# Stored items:

=== Begin Enclosure ===

Lemma capture_repos_total names C m d :
  captured blobs ns0 C m d -> NoDup names -> (forall x, x ∈ names -> is_Some (ns0 !! (REPO_METADATA_ROOT ++ [x]))) ->
  (forall x q, x ∈ names -> under (REPO_METADATA_ROOT ++ [x]) q -> ~ C q) ->
  exists m' d', fold_io (capture_repo REPO_METADATA_ROOT blobs) names m d = (Ok m', d') /\
    captured blobs ns0 (fun q => C q \/ exists x, x ∈ names /\ (taken ns0 (meta_dir x) q \/ taken ns0 (packages_file x) q)) m' d'.
Proof.
  revert C m d. induction names as [|x names IH]; intros C m d Hc Hnd Hin Hnew.
  { exists m, d. split; [done|]. eapply captured_iff; [|exact Hc]. intros q. split; [by left|]. intros [?|(x & Hx & _)]; [done|by apply elem_of_nil in Hx]. }
  apply NoDup_cons in Hnd as [Hx Hnd].
  destruct (capture_repo_total x C m d Hc) as (m1 & d1 & Hr & Hc1); [apply Hin, list_elem_of_here|intros q; apply Hnew, list_elem_of_here|].
  cbn [fold_io]. erewrite bind_quiet by exact Hr. destruct (IH _ m1 d1 Hc1 Hnd) as (m' & d' & Hf & Hc').
  - intros y Hy. by apply Hin, list_elem_of_further.
  - intros y q Hy Hu [HC|[[[r He] _]|[[r He] _]]]; [by eapply Hnew; [apply list_elem_of_further| |]|..]; destruct Hu as [r' ->];
      unfold meta_dir, packages_file in He; rewrite <- !app_assoc in He; apply app_inv_head in He; by simplify_eq/=.
  - exists m', d'. split; [done|]. eapply captured_iff; [|exact Hc']. intros q. setoid_rewrite elem_of_cons. naive_solver.
Qed.

Lemma read_missing_dir p : dir_or_none ns0 p -> ns0 !! p = None -> p <> [] -> d_read_dir p d0 = (Err NotFound, d0).
Proof. intros [Hway _] Hn Hne. unfold d_read_dir. rewrite observe_quiet by apply Hcap. by rewrite find_absent. Qed.

Lemma capture_all_repos_total :
  exists m' d', capture_repo_metadata_and_indexes REPO_METADATA_ROOT blobs ParityManifest_default d0 = (Ok m', d') /\
    captured blobs ns0 (fun q => exists x, taken ns0 (meta_dir x) q \/ taken ns0 (packages_file x) q) m' d'.
Proof.
  assert (Hc : captured blobs ns0 (fun _ => False) ParityManifest_default d0) by (split_and!; [apply keeping_start|apply describes_empty|done]).
  unfold capture_repo_metadata_and_indexes. pose proof (cp_tidy _ _ Hcap) as Ht. pose proof (cp_quiet _ _ Hcap) as Hq.
  pose proof (cp_repo_root _ _ Hcap) as Hroot. destruct (ns0 !! REPO_METADATA_ROOT) as [n|] eqn:E.
  - destruct Hroot as [_ Hd]. rewrite E in Hd. destruct n as [b t|t|b t]; try done. erewrite try_quiet by by eapply read_dir_found.
    set (names := set_iter _). assert (Hnames : forall x, x ∈ names <-> is_Some (ns0 !! (REPO_METADATA_ROOT ++ [x]))).
    { intros x. unfold names. by rewrite elem_of_set_iter, elem_of_child_names. }
    destruct (capture_repos_total names _ _ _ Hc) as (m' & d' & Hf & Hc'); [apply NoDup_set_iter|intros x; apply Hnames|by intros ? ? ? ? []|].
    erewrite bind_quiet by exact Hf. erewrite bind_quiet by (apply next_entry_found, Hc'). exists m', d'. split; [done|].
    eapply captured_iff; [|exact Hc']. intros q. split; [intros [[]|(x & _ & Hq')]; by exists x|]. intros (x & Hq'). right. exists x.
    split; [|done]. apply Hnames. destruct Hq' as [(?&?&_)|(?&?&_)]; by eapply repo_there.
  - erewrite try_quiet by by apply read_missing_dir. exists ParityManifest_default, d0. split; [done|]. eapply captured_iff; [|exact Hc].
    intros q. split; [done|]. intros (x & Hq'). assert (Hs : is_Some (ns0 !! (REPO_METADATA_ROOT ++ [x]))) by (destruct Hq' as [(?&?&_)|(?&?&_)]; by eapply repo_there).
    destruct Hs as [n Hn]. apply Ht in Hn as [_ [?|[t Hd]]]; [done|]. congruence.
Qed.

Lemma constant_ok p : p ∈ [ECLASS_CACHE_ROOT; BINPKG_PACKAGES_INDEX; PORTAGE_STATE_ROOT] -> path_ok p.
Proof. rewrite !elem_of_cons, elem_of_nil. intros Hp. unfold path_ok. destruct Hp as [->|[->|[->|[]]]]; repeat constructor; try done; vm_compute; set_solver. Qed.

(** The capture up to the writing of the manifest. *)
Lemma capture_all_total :
  exists m d', captured blobs ns0 (in_scope ns0) m d' /\
    capture_final_state_parity out d0 = (write_manifest out m ;; ret m) d'.
Proof.
  unfold capture_final_state_parity, capture_final_state_parity_from. erewrite bind_quiet by exact create_output_dirs_there.
  destruct capture_all_repos_total as (m1 & d1 & Hr & Hc1). erewrite bind_quiet by exact Hr.
  assert (Happ : forall q, under ECLASS_CACHE_ROOT q \/ q = BINPKG_PACKAGES_INDEX \/ under PORTAGE_STATE_ROOT q -> is_approved_parity_path q = true)
    by (intros q Hq; apply approved_iff; by right).
  destruct (capture_tree_total blobs ns0 ECLASS_CACHE_ROOT _ m1 d1 Hc1) as (m2 & d2 & H2' & Hc2);
    [by apply constant_ok; left|done|apply Hcap|apply tree_names; auto|..].
  { intros q Hq. split; [apply approved_apart; auto|]. destruct Hq as [r ->]. by intros (x & [[[r' He] _]|[[r' He] _]]). }
  change (path_key ECLASS_CACHE_ROOT) with "var/cache/eclass" in H2'. erewrite bind_quiet by exact H2'.
  destruct (capture_file_total blobs ns0 BINPKG_PACKAGES_INDEX _ m2 d2 Hc2) as (m3 & d3 & H3' & Hc3);
    [apply constant_ok; set_solver|done|apply Hcap|done|apply approved_apart; auto| |intros q Hq Hs; by eapply file_leaf; [apply Hcap|..]|].
  { by intros [(x & [[[r' He] _]|[[r' He] _]])|[[r' He] _]]. }
  change (path_key BINPKG_PACKAGES_INDEX) with "var/cache/binpkgs/Packages" in H3'. erewrite bind_quiet by exact H3'.
  destruct (capture_tree_total blobs ns0 PORTAGE_STATE_ROOT _ m3 d3 Hc3) as (m4 & d4 & H4' & Hc4);
    [apply constant_ok; set_solver|done|apply Hcap|apply tree_names; auto|..].
  { intros q Hq. split; [apply approved_apart; auto|]. destruct Hq as [r ->]. by intros [[(x & [[[r' He] _]|[[r' He] _]])|[[r' He] _]]|[[r' He] _]]. }
  change (path_key PORTAGE_STATE_ROOT) with "var/lib/portage" in H4'. erewrite bind_quiet by exact H4'.
  exists m4, d4. split; [|done]. eapply captured_iff; [|exact Hc4]. intros q. unfold in_scope, taken. rewrite approved_iff. split.
  - intros [[[(x & [(?&?&?)|(Hu&?&?)])|(?&?&?)]|(Hu&?&?)]|(?&?&?)]; (split_and!; [|done|done]).
    + left. exists x. by left.
    + left. exists x. right. by apply packages_leaf.
    + by right; left.
    + right. right. left. by eapply file_leaf; [apply Hcap|..].
    + by do 3 right.
  - intros ([(x & [Hu| ->])|[Hu|[->|Hu]]] & Hs & Hnt).
    + do 3 left. exists x. by left.
    + do 3 left. exists x. right. split_and!; [apply under_nil|done|done].
    + by do 2 left; right.
    + left. right. split_and!; [apply under_nil|done|done].
    + by right.
Qed.

(** What the capture leaves: a manifest of exactly what is in scope, a blob for every
    content, and nothing changed outside the output directory. *)
Record capture_result (m : ParityManifest) (d' : Disk) : Prop := {
  cr_describes : describes ns0 (in_scope ns0) m;
  cr_blobs : forall p b t, in_scope ns0 p -> ns0 !! p = Some (FileNode b t) \/ ns0 !! p = Some (LinkNode b t) ->
    exists b' t', nodes d' !! (blobs ++ [sha256_hex b]) = Some (FileNode b' t') /\ sha256_hex b' = sha256_hex b;
  cr_manifest : exists t, nodes d' !! (out ++ ["manifest.json"]) = Some (FileNode (parity_manifest_to_vec m) t);
  cr_rest : forall p, ~ under out p -> nodes d' !! p = ns0 !! p;
}.

Lemma capture_run : exists m d', capture_final_state_parity out d0 = (Ok m, d') /\ capture_result m d'.
Proof.
  destruct capture_all_total as (m & d1 & (Hk & Hd & Hb) & ->). exists m.
  assert (Hno : forall c q, c <> "blobs" -> ~ under blobs (out ++ c :: q)).
  { intros c q Hc [r He]. rewrite <- app_assoc in He. apply app_inv_head in He. by simplify_eq/=. }
  assert (Hout : ~ under blobs out).
  { intros [r He]. apply (f_equal length) in He. rewrite !length_app in He. simpl in He. lia. }
  destruct (cp_out _ _ Hcap) as [t Ho].
  destruct (write_quiet out "manifest.json" (parity_manifest_to_vec m) d1 t) as (d2 & Hw & [Hq2 _ _ _ Hf2 _ Hr2]);
    [apply Hk|apply Hk|by rewrite (kp_rest _ _ _ Hk)|repeat split; try done; vm_compute; set_solver|rewrite (kp_rest _ _ _ Hk) by (by apply Hno); apply Hcap|].
  exists d2. split; [unfold write_manifest; by erewrite bind_quiet by (apply context_quiet; exact Hw)|]. constructor; [done| |by eexists|].
  - intros p b t' Hp Hn. destruct (Hb p b t' Hp Hn) as [n Hdig]. destruct (kp_blobs _ _ _ Hk _ _ Hdig) as (b' & t2 & -> & He).
    exists b', t2. split; [|done]. rewrite Hr2; [done| |]; intros Heq; (rewrite <- app_assoc in Heq).
    + apply app_inv_head in Heq. done.
    + apply (f_equal length) in Heq. rewrite length_app in Heq. simpl in Heq. lia.
  - intros p Hp. rewrite Hr2; [apply (kp_rest _ _ _ Hk)| |]; [intros Hu; by apply Hp, under_blobs_out|intros ->; apply Hp; by eexists|intros ->; apply Hp, under_nil].
Qed.

(** The same node, as far as its digest tells: kind, time, and the length and digest of
    the content. *)
Definition same_node (n n' : Node) : Prop :=
  match n, n' with
  | DirNode t, DirNode t' => t = t'
  | FileNode b t, FileNode b' t' | LinkNode b t, LinkNode b' t' => t = t' /\ blen b = blen b' /\ sha256_hex b = sha256_hex b'
  | _, _ => False
  end.
Definition is_file (n : Node) : bool := match n with FileNode _ _ => true | _ => false end.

=== End Enclosure ===

# Problem to solve:
Above are the entries. Output exactly the lines beginning with the line that has "Proof. rewrite !elem_of_cons, elem_of_nil." and ending with the line that has "by (intros q".

# Output for this exercise:
Proof. rewrite !elem_of_cons, elem_of_nil. intros Hp. unfold path_ok. destruct Hp as [->|[->|[->|[]]]]; repeat constructor; try done; vm_compute; set_solver. Qed.

(** The capture up to the writing of the manifest. *)
Lemma capture_all_total :
  exists m d', captured blobs ns0 (in_scope ns0) m d' /\
    capture_final_state_parity out d0 = (write_manifest out m ;; ret m) d'.
Proof.
  unfold capture_final_state_parity, capture_final_state_parity_from. erewrite bind_quiet by exact create_output_dirs_there.
  destruct capture_all_repos_total as (m1 & d1 & Hr & Hc1). erewrite bind_quiet by exact Hr.
  assert (Happ : forall q, under ECLASS_CACHE_ROOT q \/ q = BINPKG_PACKAGES_INDEX \/ under PORTAGE_STATE_ROOT q -> is_approved_parity_path q = true)
    by (intros q Hq; apply approved_iff; by right).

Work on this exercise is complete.